Imagine joy

One of my creative muses has always been William Blake. As a young child I loved his poems that spoke of such utter spiritual tranquility. As a teen, I tried to emulate his way of blending poems within paintings. In college, I wrote my senior thesis on a topic that was a sort of argument between Blake and Nietzche. More recently, I’ve been playing with one of my favorite tarot decks: Ed Buryn’s The William Blake Tarot of the Creative Imagination. And this morning I awoke acutely aware of something Blake spoke of so fiercely: the power of our imagination. In a letter he writes to one of his critics, he describes how it is our imagination that creates the world around us: “The tree which moves some to tears of joy is in the eyes of others only a green thing which stands in the way. Some see nature all ridicule and deformity…; and some scarce see nature at all. But to the eyes of the man of imagination, nature is imagination itself. As a man is, so he sees.”
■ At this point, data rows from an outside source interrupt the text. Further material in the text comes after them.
(* ===== verification/AlertExamples.v ===== *)
(** * Alerts at work

    A disk rule and a probe that is full: the theorems on alerts applied to it, and
    behaviours that the documentation does not suggest. *)
From S2P Require Import Prelude GoStrings GoErrors GoTime GoFloat GoSort GoSql GoRuntime Protocol FleetManager AlertStore AlertEngine AlertHandlers AlertSafety.
From S2P Require Import AlertPass AlertGuarantees AlertRouting RoutingSafety.
Import ExampleHost ExampleRuntime.
Local Open Scope go_scope.
Local Open Scope Z_scope.

Module AlertRun.
Definition parse (s : string) : result duration := if s =s "1s" then inr Second else inl (ErrorString "time: invalid duration").
Definition uri (_ : string) : result (string * string) := inr ("https", "hooks.example.com")%string.
Definition address (_ : string) : bool := true.

(** The other side accepts what triggers an incident and nothing else. *)
#[export] Instance network : Network :=
  {| NewRequest := λ _, inr tt;
     Do := λ _ body, match body with PagerDutyBody _ action _ _ _ _ _ _ _ _ => if action =s "trigger" then inr 202 else inr 400 | SlackBody _ _ => inr 200 end;
     smtp := λ _, None; offers_tls := λ _, true |}.

Definition condition (dur : string) (tags : list string) : AlertCondition :=
  {| cd_Type := "disk_threshold"; cd_Threshold := float64_of_int 80; cd_Duration := dur; cd_Tags := tags; cd_Severity := "critical" |}.
Definition disk_rule (dur : string) (tags : list string) (enabled : bool) (actions : list AlertAction) : AlertRule :=
  {| ru_ID := "r-1"; ru_Name := "disk"; ru_Description := ""; ru_Enabled := enabled; ru_Condition := condition dur tags; ru_Actions := actions;
     ru_CreatedAt := 0; ru_UpdatedAt := 0 |}.
Definition probe (used : Z) (tags : list string) : ProbeState :=
  {| pb_ID := "p-1"; pb_Hostname := "web"; pb_OS := "linux"; pb_Arch := "amd64"; pb_Status := "online"; pb_Type := ProbeTypeAgent; pb_PolicyLevel := "observe";
     pb_APIKey := ""; pb_Registered := 0; pb_LastSeen := 0; pb_Inventory := None; pb_Labels := ∅; pb_Tags := tags; pb_Health := None; pb_TenantID := "";
     pb_Remote := None; pb_RemoteCredentials := None;
     pb_lastHB := Some {| hb_ProbeID := "p-1"; hb_Uptime := 60; hb_Load := (f_zero, f_zero, f_zero); hb_MemUsed := 1; hb_MemTotal := 4; hb_DiskUsed := used;
                          hb_DiskTotal := 100 |} |}.
Definition full : list ProbeState := [probe 95 []].
Definition start (rule : AlertRule) (channels : list NotificationChannel) : DB Alerts :=
  {| rows := {| al_rules := [rule]; al_events := []; al_channels := channels; firing := ∅; pending := ∅; sent := [] |}; ticks := 0 |}.
Definition key : FiringKey := {| fk_RuleID := "r-1"; fk_ProbeID := "p-1" |}.
Definition run (ops : list alert_op) (db : DB Alerts) : DB Alerts := run_ops parse uri address None true true ops db.
Definition plain : DB Alerts := start (disk_rule "" [] true []) [].

(** Full, full, and emptied. *)
Definition history : list alert_op := [OEvaluate full; OEvaluate full; OEvaluate [probe 10 []]].

Lemma alerts_alternate_witness :
  announced key (sent (rows (run history plain))) = [AlertFired; AlertResolved] ∧
  ∃ l, sent (rows (run history plain)) = [] ++ l ∧ alternates false (announced key l) = Some false.
Proof.
  split; [vm_compute; reflexivity|].
  destruct (alerts_alternate parse uri address None true true history plain key) as (l & El & Ha); [done|by intros k e He|done|].
  exists l. split; [exact El|]. etrans; [exact Ha|]. vm_compute. reflexivity.
Defined.

Lemma uuid_not_empty n : @new_uuid host n ≠ "".
Proof. discriminate. Qed.
Lemma clock_not_zero n : IsZero (@clock host n) = false.
Proof. apply Z.eqb_neq. cbn. unfold zero_time, Second. lia. Qed.
Lemma uuid_differs m n : @new_uuid host m = @new_uuid host n → m = n.
Proof. intros E. assert (pretty m = pretty n) as E' by (by injection E). by apply (inj pretty) in E'. Qed.
Lemma empty_agrees rid : agrees rid plain.
Proof.
  split; cbn; [constructor|by intros k e He|intros e He; by apply elem_of_nil in He|intros e n He; by apply elem_of_nil in He].
Qed.

Lemma restart_restores_alerts_witness :
  is_on key (rows (run [OEvaluate full] plain)) = true ∧
  firing (rows (NewEngine (run [OEvaluate full] plain)).2) !! key = firing (rows (run [OEvaluate full] plain)) !! key.
Proof.
  split; [vm_compute; reflexivity|].
  apply (restart_restores_alerts parse uri address None true true uuid_not_empty uuid_differs clock_not_zero "r-1" [OEvaluate full] plain "p-1"); [apply empty_agrees|done|done].
Defined.

Lemma pass_decides_witness :
  ∃ db' id, Evaluate parse None true true full plain = (inr tt, db') ∧
    firing (rows db') !! key = Some {| ev_ID := id; ev_RuleID := "r-1"; ev_RuleName := "disk"; ev_ProbeID := "p-1"; ev_Status := "firing";
                                       ev_Message := "Probe p-1 disk usage 95.0% exceeds 80.0%"; ev_FiredAt := Second; ev_ResolvedAt := None |}.
Proof.
  destruct (pass_decides parse None true true host_answers full plain) as (db' & E & Hk); [apply NoDup_singleton|apply NoDup_singleton|].
  pose proof (proj1 (Hk key)) as Hf. cbn zeta in Hf.
  destruct Hf as [id Hid]. exists db', id. split; [exact E|]. etrans; [exact Hid|]. vm_compute. reflexivity.
Defined.

(** *** Behaviours that the documentation does not suggest *)

(** A rule with a duration: while the condition holds at every pass, its alert is
    fired, resolved at the very next pass, and fired again. *)
Theorem sustained_alert_flaps :
  announced key (sent (rows (run (repeat (OEvaluate full) 8) (start (disk_rule "1s" [] true []) [])))) =
    [AlertFired; AlertResolved; AlertFired; AlertResolved; AlertFired].
Proof. vm_compute. reflexivity. Qed.

(** A key that is not tested for a while keeps waiting: an alert that should persist
    fires at once when the probe has its tag back. *)
Theorem untested_wait_counts :
  let ops := [OEvaluate [probe 95 ["prod"%string]]; OEvaluate [probe 10 []]; OEvaluate [probe 95 ["prod"%string]]] in
  announced key (sent (rows (run ops (start (disk_rule "1s" ["prod"%string] true []) [])))) = [AlertFired].
Proof. vm_compute. reflexivity. Qed.

(** The alert of a deleted rule stays active in the table, and no later pass ends
    it. *)
Theorem deleted_rule_stays_active :
  let db := run [OEvaluate full; ODeleteRule "r-1"; OEvaluate [probe 10 []]] plain in
  match (HandleActiveAlerts db).1 with inr (AActive [e]) => ev_RuleID e = "r-1" | _ => False end ∧ firing (rows db) = ∅.
Proof. vm_compute. done. Qed.

(** The end of an incident is posted to PagerDuty as a new trigger. *)
Definition pager : NotificationChannel :=
  {| ch_ID := "c-1"; ch_Name := "oncall"; ch_Type := ChannelTypePagerDuty; ch_Enabled := true; ch_Slack := None; ch_Email := None;
     ch_PagerDuty := Some {| pd_IntegrationKey := "key"; pd_EventsAPIURL := "" |}; ch_CreatedAt := 0; ch_UpdatedAt := 0 |}.
Definition to_pager : AlertAction := {| ac_Type := "channel"; ac_WebhookID := ""; ac_ChannelID := "c-1" |}.
Definition is_send (n : notification) : option notificationMessage := match n with NSend _ msg => Some msg | _ => None end.
Theorem resolution_triggers :
  let messages := omap is_send (sent (rows (run history (start (disk_rule "" [] true [to_pager]) [pager])))) in
  map nm_EventType messages = [AlertFired; AlertResolved] ∧ map (sendToChannel pager) messages = [None; None].
Proof. vm_compute. done. Qed.

(** When the rule is disabled before its alert ends, the channel that heard of the
    alert does not hear of its end. *)
Theorem disabled_rule_ends_silently :
  let disable := OUpdateRule "r-1" (Some {| rq_Name := "disk"; rq_Description := ""; rq_Enabled := false; rq_Condition := condition "" []; rq_Actions := [to_pager] |}) in
  let l := sent (rows (run [OEvaluate full; disable; OEvaluate full] (start (disk_rule "" [] true [to_pager]) [pager]))) in
  announced key l = [AlertFired; AlertResolved] ∧ map nm_EventType (omap is_send l) = [AlertFired].
Proof. vm_compute. done. Qed.

(** A rule may name a channel that does not exist, as long as there is none. *)
Theorem unknown_channel_accepted :
  (validateRule parse None (disk_rule "" [] true [to_pager]) plain).1 = inr None ∧
  (validateRule parse None (disk_rule "" [] true [to_pager]) (start (disk_rule "" [] true []) [with_config "other" "slack" None None None (stamp_channel "c-2" 0 0 pager)])).1 =
    inr (Some (ErrorString "unknown channel id: c-1")).
Proof. vm_compute. done. Qed.

(** The webhook an action names only decides whether the notifier is called; the call
    does not say which webhook. *)
Theorem webhook_action_broadcasts :
  let evt := {| ev_ID := "e"; ev_RuleID := "r-1"; ev_RuleName := "disk"; ev_ProbeID := "p-1"; ev_Status := "firing"; ev_Message := "full"; ev_FiredAt := 0;
                ev_ResolvedAt := None |} in
  let hook := {| ac_Type := "webhook"; ac_WebhookID := "a"; ac_ChannelID := "" |} in
  let all := deliver (Some ["a"; "b"]%string) false true (disk_rule "" [] true []) evt AlertFired plain in
  deliver (Some ["a"; "b"]%string) false true (disk_rule "" [] true [hook]) evt AlertFired plain = all.
Proof. vm_compute. reflexivity. Qed.
End AlertRun.

Module RoutingRun.
Definition policy (id : string) (priority : Z) (fallback : bool) (ms : list RoutingMatcher) : RoutingPolicy :=
  {| rp_ID := id; rp_Name := id; rp_Description := ""; rp_Priority := priority; rp_IsDefault := fallback; rp_Matchers := ms; rp_OwnerLabel := "team-" +:+ id;
     rp_OwnerContact := ""; rp_EscalationPolicyID := ""; rp_RunbookURL := ""; rp_CreatedAt := 0; rp_UpdatedAt := 0 |}.
Definition critical : RoutingMatcher := {| ma_Field := "severity"; ma_Op := ""; ma_Value := " Critical" |}.
Definition store : DB RoutingStore :=
  {| rows := {| rs_policies := [policy "fallback" 100 true []; policy "disk" 10 false [critical]; policy "other" 20 false [{| ma_Field := "tag"; ma_Op := "prefix"; ma_Value := "db" |}]];
                rs_escalations := [] |}; ticks := 0 |}.
Definition alert : RoutingContext :=
  {| rx_RuleID := "r-1"; rx_RuleName := "disk"; rx_ConditionType := "disk_threshold"; rx_Severity := "critical"; rx_Tags := ["web"%string]; rx_ProbeID := "p-1" |}.

(** The policy that matches wins over the fallback of a higher priority. *)
Lemma routing_precedence_witness :
  ∃ o db', Resolve alert store = (inr o, db') ∧ ro_PolicyID o = "disk" ∧ rows db' = rows store.
Proof.
  destruct (routing_precedence host_answers alert store) as (o & db' & E & Hr & _). exists o, db'. split; [exact E|]. split; [|exact Hr].
  vm_compute in E. by injection E as <- _.
Defined.
End RoutingRun.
What do you see when you see a tree? When you read a story? When you meet a friend?

In this epic time of shift, we are all being called upon to see things differently. What matters more, however, is not what we see, but how we are. If we are imaginative, compassionate, friendly beings, we’ll experience nature, and news, and distance with imagination, compassion, and friendliness. It is in our imagination that we can be truly free to create and to be whatever and whoever we wish!

Here’s one of the first poems I learned by heart:

 

The sun descending in the west
The evening star doth shine
The birds are silent in their nest
And I must seek for mine.
The moon like a flower
In heaven’s high bower
With silent delight
Sits and smiles on the night.

 

This is also what Blake says: “I feel that a man may be happy in this world. And I know that this world is a world of imagination and vision.” Compassion, friendliness, and happiness are all children of Imagination.